O pedido de abertura de inquérito caiu no colo togado do ministro Celso de Mello, que saiu deferindo tudo o que lhe foi requerido. Entregou a tarefa de investigação à polícia, esquecido de que há um respeito à hierarquia, que a Constituição Federal preserva.
O artigo 102 da Constituição confere competência ao Supremo Tribunal Federal, para processar e julgar, originariamente, “nas infrações penais comuns, o Presidente da República, os membros do Congresso Nacional, seus próprios ministros e o Procurador Geral da República”. A importância desses cargos, na hierarquia da República, é responsável por tal prerrogativa.
Antes de mais nada, deveria Celso de Mello dar uma olhadinha na Constituição, para extrair dela o recado do respeito pela hierarquia. A partir daí, ele teria encontrado, no Regimento Interno do Supremo Tribunal Federal, o suporte legal que patrocina esse respeito. Estabelece o artigo 21a: “Compete ao relator convocar juízes ou desembargadores para a realização do interrogatório e de outros atos da instrução dos inquéritos criminais e ações penais originárias, na sede do tribunal ou no local onde se deva produzir o ato, bem como definir os limites de sua atuação”.

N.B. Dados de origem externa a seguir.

(** * Doris cloud backend: memory-tracked cache values and cloud configuration

  Shallow embedding of
    - be/src/runtime/memory/lru_cache_value_base.h  (LRUCacheValueBase)
    - be/src/cloud/config.cpp                       (the cloud config table)
  together with models, written from the design document, of the
  collaborators whose code lives elsewhere (memory trackers, the
  meta-service client, the lease protocol and the connection pool). *)

From Stdlib Require Import ZArith NArith List Lia Bool Ascii String.
From stdpp Require Import base option gmap strings list fin_maps.

Local Open Scope Z_scope.

(* ===================================================================== *)
(** ** Memory trackers *)
(* ===================================================================== *)

Module MemTracker.

(** Trackers are heap objects shared between cache values through
    [std::shared_ptr]; a tracker is named by its identity.  The entry
    tracker ([MemTrackerLimiter]) and the value tracker ([MemTracker])
    live in one name space, so that two pointers may alias. *)
Definition tracker_id := nat.

(** One call made on a tracker, with its [size_t] argument. *)
Inductive TrackerCall :=
| Consume (t : tracker_id) (bytes : N)
| Release (t : tracker_id) (bytes : N).

(** The calls made so far, most recent first. *)
Definition Trace := list TrackerCall.

Definition delta (t : tracker_id) (c : TrackerCall) : Z :=
  match c with
  | Consume t' b => if decide (t' = t) then Z.of_N b else 0
  | Release t' b => if decide (t' = t) then - Z.of_N b else 0
  end.

(** Modelled from the spec: [MemTracker] and [MemTrackerLimiter]
    (runtime/memory/mem_tracker_limiter.h) are outside the
    embedded sources.  "A node's consumed bytes equals the sum of bytes explicitly
    consumed by it minus explicitly released"; consume and release have no
    other effect and never fail. *)
Fixpoint consumption (t : tracker_id) (tr : Trace) : Z :=
  match tr with
  | [] => 0
  | c :: tr' => consumption t tr' + delta t c
  end.

(** The consumption of [t] was non-negative after every call of the trace. *)
Fixpoint never_negative (t : tracker_id) (tr : Trace) : Prop :=
  match tr with
  | [] => True
  | _ :: tr' => 0 <= consumption t tr /\ never_negative t tr'
  end.

(** [p->consume(bytes)] through a shared pointer [p]; dereferencing a null
    pointer has no defined behaviour. *)
Definition consume (p : option tracker_id) (bytes : N) (tr : Trace)
  : option Trace :=
  t ← p; Some (Consume t bytes :: tr).

Definition release (p : option tracker_id) (bytes : N) (tr : Trace)
  : option Trace :=
  t ← p; Some (Release t bytes :: tr).

(** The arguments of the consume calls of a trace, and of its release
    calls. *)
Definition consumed (tr : Trace) : list (tracker_id * N) :=
  omap (fun c => match c with
                 | Consume t b => Some (t, b)
                 | Release _ _ => None
                 end) tr.

Definition released (tr : Trace) : list (tracker_id * N) :=
  omap (fun c => match c with
                 | Release t b => Some (t, b)
                 | Consume _ _ => None
                 end) tr.

End MemTracker.

(* ===================================================================== *)
(** ** runtime/memory/lru_cache_value_base.h *)
(* ===================================================================== *)

Module LRUCacheValue.
Import MemTracker.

Mas, não. Entregou o caso à polícia, a quem ele passou a dar orientações: façam isso, façam aquilo. Só que a polícia tem noção de seus limites e, na hora de interrogar Bolsonaro, veio a furo o problema. Bolsonaro queria depor por escrito. Então a polícia teve que consultar o Celso de Mello: pode o investigado depor por escrito?
Como é de seu hábito, por não ter sido contemplado pela natureza com o dom da síntese, Celso de Mello gastou várias laudas para dizer que não, que Bolsonaro não podia depor por escrito: tinha de ser cara a cara com a polícia. E o pior é que fez isso durante período de licença saúde.
O ministro está licenciado, não participa das “sessões virtuais”, porque a doença o impede. Sua ausência foi substituída pelo parágrafo único do art. 146 do Regimento Interno do STF, absolvendo um réu de colarinho branco, que teve sentença anulada. Aquela disposição regimental, própria dessa pátria dos coitadinhos, determina que o impetrante de habeas corpus seja beneficiado em caso de empate de votos.
Mas, nesses devaneios legais, prevalece a vontade
do ministro sobre a objetividade do sistema. Acuado pela pressa em despachar os
processos que envolvem o presidente Jair Bolsonaro, Celso de Mello foi procurar
na Lei Orgânica da Magistratura um dispositivo que o autoriza a fazer seus
julgamentos no remanso do lar, entre colchas e lençóis.